◆ Exercise brief
Output the data below line for line, exactly, up to and including the line where "Definition strip (s" appears.

◆ Stored records
________________________

(** * Logoer: SVG sanitizer and similarity-query pipeline

    A shallow embedding of the core of the logo service:
    - [container/app/admin/sanitizer.py]   (sanitize_svg, validate_svg_structure)
    - [container/app/rag/query_generator.py] (config_to_query, _describe_color)
    - [container/app/rag/chroma_client.py]   (query_by_text, score conversion)
    - [container/app/rag/query_service.py]   (find_similar_logos)

    Python [str] values are modelled as [string]: a sequence of code points
    below 256.  The helpers of [PyStr] follow CPython on that range. *)

From Stdlib Require Import Bool Ascii String List ZArith NArith Lia.
From Stdlib Require Import SpecFloat DecimalString.
Import ListNotations.

Set Implicit Arguments.
Open Scope string_scope.
Open Scope list_scope.
Set Warnings "-register-all".

(* ================================================================== *)
(** ** Python string operations *)
(* ================================================================== *)

Module PyStr.

Definition dq : string := String "034"%char EmptyString.   (* the double quote *)
Definition nl : string := String "010"%char EmptyString.   (* line feed *)

(** [str.isspace] / [\s] / the characters removed by [str.strip()]. *)
Definition isspace (c : ascii) : bool :=
  let n := N_of_ascii c in
  (((9 <=? n) && (n <=? 13)) || ((28 <=? n) && (n <=? 32))
   || (n =? 133) || (n =? 160))%N.

Definition lower_char (c : ascii) : ascii :=
  let n := N_of_ascii c in
  if (((65 <=? n) && (n <=? 90))
      || ((192 <=? n) && (n <=? 222) && negb (n =? 215)))%N
  then ascii_of_N (n + 32) else c.

(** [s.lower()] *)
Fixpoint lower (s : string) : string :=
  match s with
  | EmptyString => EmptyString
  | String c r => String (lower_char c) (lower r)
  end.

Fixpoint lstrip (s : string) : string :=
  match s with
  | String c r => if isspace c then lstrip r else s
  | EmptyString => EmptyString
  end.

Fixpoint rstrip (s : string) : string :=
  match s with
  | EmptyString => EmptyString
  | String c r =>
      match rstrip r with
      | EmptyString => if isspace c then EmptyString else String c EmptyString
      | r' => String c r'
      end
  end.

(** [s.strip()] *)
Definition strip (s : string) : string := rstrip (lstrip s).

(** Truth value of a [str]: non-empty. *)
Definition truthy (s : string) : bool :=
  match s with EmptyString => false | _ => true end.

(** [s.startswith(p)] *)
Fixpoint startswith (p s : string) : bool :=
  match p, s with
  | EmptyString, _ => true
  | String a p', String b s' => Ascii.eqb a b && startswith p' s'
  | String _ _, EmptyString => false
  end.

Fixpoint drop (n : nat) (s : string) : string :=
  match n, s with
  | O, _ => s
  | S n', String _ r => drop n' r
  | S _, EmptyString => EmptyString
  end.

(** [sub in s] *)
Fixpoint contains (sub s : string) : bool :=
  startswith sub s
  || match s with
     | EmptyString => false
     | String _ r => contains sub r
     end.

(** [s.replace(old, new, 1)] *)
Fixpoint replace_first (old new s : string) : string :=
  if startswith old s then String.append new (drop (String.length old) s)
  else match s with
       | EmptyString => EmptyString
       | String c r => String c (replace_first old new r)
       end.

(** [s.split(sep)] for a one-character separator. *)
Fixpoint split (sep : ascii) (s : string) : list string :=
  match s with
  | EmptyString => [EmptyString]
  | String c r =>
      if Ascii.eqb c sep then EmptyString :: split sep r
      else match split sep r with
           | [] => [String c EmptyString]
           | h :: t => String c h :: t
           end
  end.

(** [sep.join(l)] *)
Fixpoint join (sep : string) (l : list string) : string :=
  match l with
  | [] => EmptyString
  | [x] => x
  | x :: r => String.append x (String.append sep (join sep r))
  end.

(** [x in l] for a collection of strings. *)
Definition mem (x : string) (l : list string) : bool :=
  existsb (String.eqb x) l.

(** [d.get(k)] on a dict literal with string keys. *)
Fixpoint dict_get (k : string) (d : list (string * string)) : option string :=
  match d with
  | [] => None
  | (k', v) :: r => if String.eqb k k' then Some v else dict_get k r
  end.

End PyStr.

Infix "+++" := String.append (at level 60, right associativity).

(* ================================================================== *)
(** ** Python numbers: [int(s, 16)] and binary64 floats *)
(* ================================================================== *)

Module PyNum.

(** Whitespace skipped by [int()]: ASCII white space, and the code points
    above 127 that [str.isspace] accepts (CPython rewrites those to a
    blank before parsing). *)
Definition int_space (c : ascii) : bool :=
  let n := N_of_ascii c in
  (((9 <=? n) && (n <=? 13)) || (n =? 32) || (n =? 133) || (n =? 160))%N.

Definition hexval (c : ascii) : option Z :=
  let n := Z.of_N (N_of_ascii c) in
  if ((48 <=? n) && (n <=? 57))%Z then Some (n - 48)%Z
  else if ((97 <=? n) && (n <=? 102))%Z then Some (n - 87)%Z
  else if ((65 <=? n) && (n <=? 70))%Z then Some (n - 55)%Z
  else None.

Fixpoint skip_space (s : string) : string :=
  match s with
  | String c r => if int_space c then skip_space r else s
  | EmptyString => EmptyString
  end.

(** Digits of the literal, single underscores allowed between digits. *)
Fixpoint digits (acc : Z) (seen prev_us : bool) (s : string)
  : option (Z * string) :=
  match s with
  | String c r =>
      if Ascii.eqb c "_"%char then
        if prev_us then None else digits acc seen true r
      else match hexval c with
           | Some v => digits (acc * 16 + v)%Z true false r
           | None => if prev_us || negb seen then None else Some (acc, s)
           end
  | EmptyString => if prev_us || negb seen then None else Some (acc, s)
  end.

Definition skip_prefix (s : string) : string :=
  match s with
  | String "0" (String x r) =>
      if Ascii.eqb x "x"%char || Ascii.eqb x "X"%char then
        match r with
        | String "_" r' => r'
        | _ => r
        end
      else s
  | _ => s
  end.

(** [int(s, 16)]; [None] stands for [ValueError]. *)
Definition int16 (s : string) : option Z :=
  let s1 := skip_space s in
  let '(neg, s2) :=
    match s1 with
    | String "+" r => (false, r)
    | String "-" r => (true, r)
    | _ => (false, s1)
    end in
  let s3 := skip_prefix s2 in
  match s3 with
  | String "_" _ => None
  | _ =>
      match digits 0 false false s3 with
      | Some (v, rest) =>
          match skip_space rest with
          | EmptyString => Some (if neg then (- v)%Z else v)
          | _ => None
          end
      | None => None
      end
  end.

(** Python [float]: IEEE-754 binary64, round to nearest even. *)
Definition float := spec_float.
Definition prec : Z := 53.
Definition emax : Z := 1024.

Definition of_int (n : Z) : float := binary_normalize prec emax n 0 false.
Definition fadd : float -> float -> float := SFadd prec emax.
Definition fmul : float -> float -> float := SFmul prec emax.
Definition fdiv : float -> float -> float := SFdiv prec emax.
Definition fltb : float -> float -> bool := SFltb.
Definition fleb : float -> float -> bool := SFleb.
Definition feqb : float -> float -> bool := SFeqb.

Definition is_zero (x : float) : bool :=
  match x with S754_zero _ => true | _ => false end.

(** The literals [0.5] and [0.3]. *)
Definition f0_5 : float := S754_finite false 4503599627370496 (-53).
Definition f0_3 : float := S754_finite false 5404319552844595 (-54).

End PyNum.

(* ================================================================== *)
(** ** rag/query_generator.py *)
(* ================================================================== *)

Module QueryGenerator.
Import PyStr PyNum.

Definition THEME_DESCRIPTIONS : list (string * string) :=
  [ ("modern", "clean, contemporary, sleek design with geometric precision");
    ("minimal", "simple, understated, using negative space and clean lines");
    ("bold", "strong, impactful, high contrast with commanding presence");
    ("elegant", "sophisticated, refined, graceful with premium feel");
    ("playful", "fun, energetic, vibrant with friendly personality");
    ("tech", "digital, futuristic, innovative with technical aesthetic");
    ("vintage", "retro, classic, nostalgic with timeless appeal");
    ("organic", "natural, flowing, earthy with organic curves") ]%string.

Definition TYPE_DESCRIPTIONS : list (string * string) :=
  [ ("wordmark", "text-based logo featuring the brand name in stylized typography");
    ("lettermark", "monogram or initials-based logo using abbreviated letters");
    ("pictorial", "icon or symbol-based logo representing the brand visually");
    ("abstract", "geometric or abstract shape logo with symbolic meaning");
    ("mascot", "character or mascot-based logo with personality");
    ("combination", "combined text and symbol logo with integrated elements");
    ("emblem", "badge or seal-style logo with enclosed design") ]%string.

Definition SHAPE_DESCRIPTIONS : list (string * string) :=
  [ ("circle", "circular, rounded, enclosed in a perfect circle");
    ("hexagon", "hexagonal, six-sided geometric shape");
    ("triangle", "triangular, three-pointed geometric form");
    ("diamond", "diamond-shaped, rotated square form");
    ("star", "star-shaped, pointed radiating design");
    ("shield", "shield-shaped, protective badge form") ]%string.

________________________

◆ Output
(** * Logoer: SVG sanitizer and similarity-query pipeline

    A shallow embedding of the core of the logo service:
    - [container/app/admin/sanitizer.py]   (sanitize_svg, validate_svg_structure)
    - [container/app/rag/query_generator.py] (config_to_query, _describe_color)
    - [container/app/rag/chroma_client.py]   (query_by_text, score conversion)
    - [container/app/rag/query_service.py]   (find_similar_logos)

    Python [str] values are modelled as [string]: a sequence of code points
    below 256.  The helpers of [PyStr] follow CPython on that range. *)

From Stdlib Require Import Bool Ascii String List ZArith NArith Lia.
From Stdlib Require Import SpecFloat DecimalString.
Import ListNotations.

Set Implicit Arguments.
Open Scope string_scope.
Open Scope list_scope.
Set Warnings "-register-all".

(* ================================================================== *)
(** ** Python string operations *)
(* ================================================================== *)

Module PyStr.

Definition dq : string := String "034"%char EmptyString.   (* the double quote *)
Definition nl : string := String "010"%char EmptyString.   (* line feed *)

(** [str.isspace] / [\s] / the characters removed by [str.strip()]. *)
Definition isspace (c : ascii) : bool :=
  let n := N_of_ascii c in
  (((9 <=? n) && (n <=? 13)) || ((28 <=? n) && (n <=? 32))
   || (n =? 133) || (n =? 160))%N.

Definition lower_char (c : ascii) : ascii :=
  let n := N_of_ascii c in
  if (((65 <=? n) && (n <=? 90))
      || ((192 <=? n) && (n <=? 222) && negb (n =? 215)))%N
  then ascii_of_N (n + 32) else c.

(** [s.lower()] *)
Fixpoint lower (s : string) : string :=
  match s with
  | EmptyString => EmptyString
  | String c r => String (lower_char c) (lower r)
  end.

Fixpoint lstrip (s : string) : string :=
  match s with
  | String c r => if isspace c then lstrip r else s
  | EmptyString => EmptyString
  end.

Fixpoint rstrip (s : string) : string :=
  match s with
  | EmptyString => EmptyString
  | String c r =>
      match rstrip r with
      | EmptyString => if isspace c then EmptyString else String c EmptyString
      | r' => String c r'
      end
  end.

(** [s.strip()] *)
Definition strip (s : string) : string := rstrip (lstrip s).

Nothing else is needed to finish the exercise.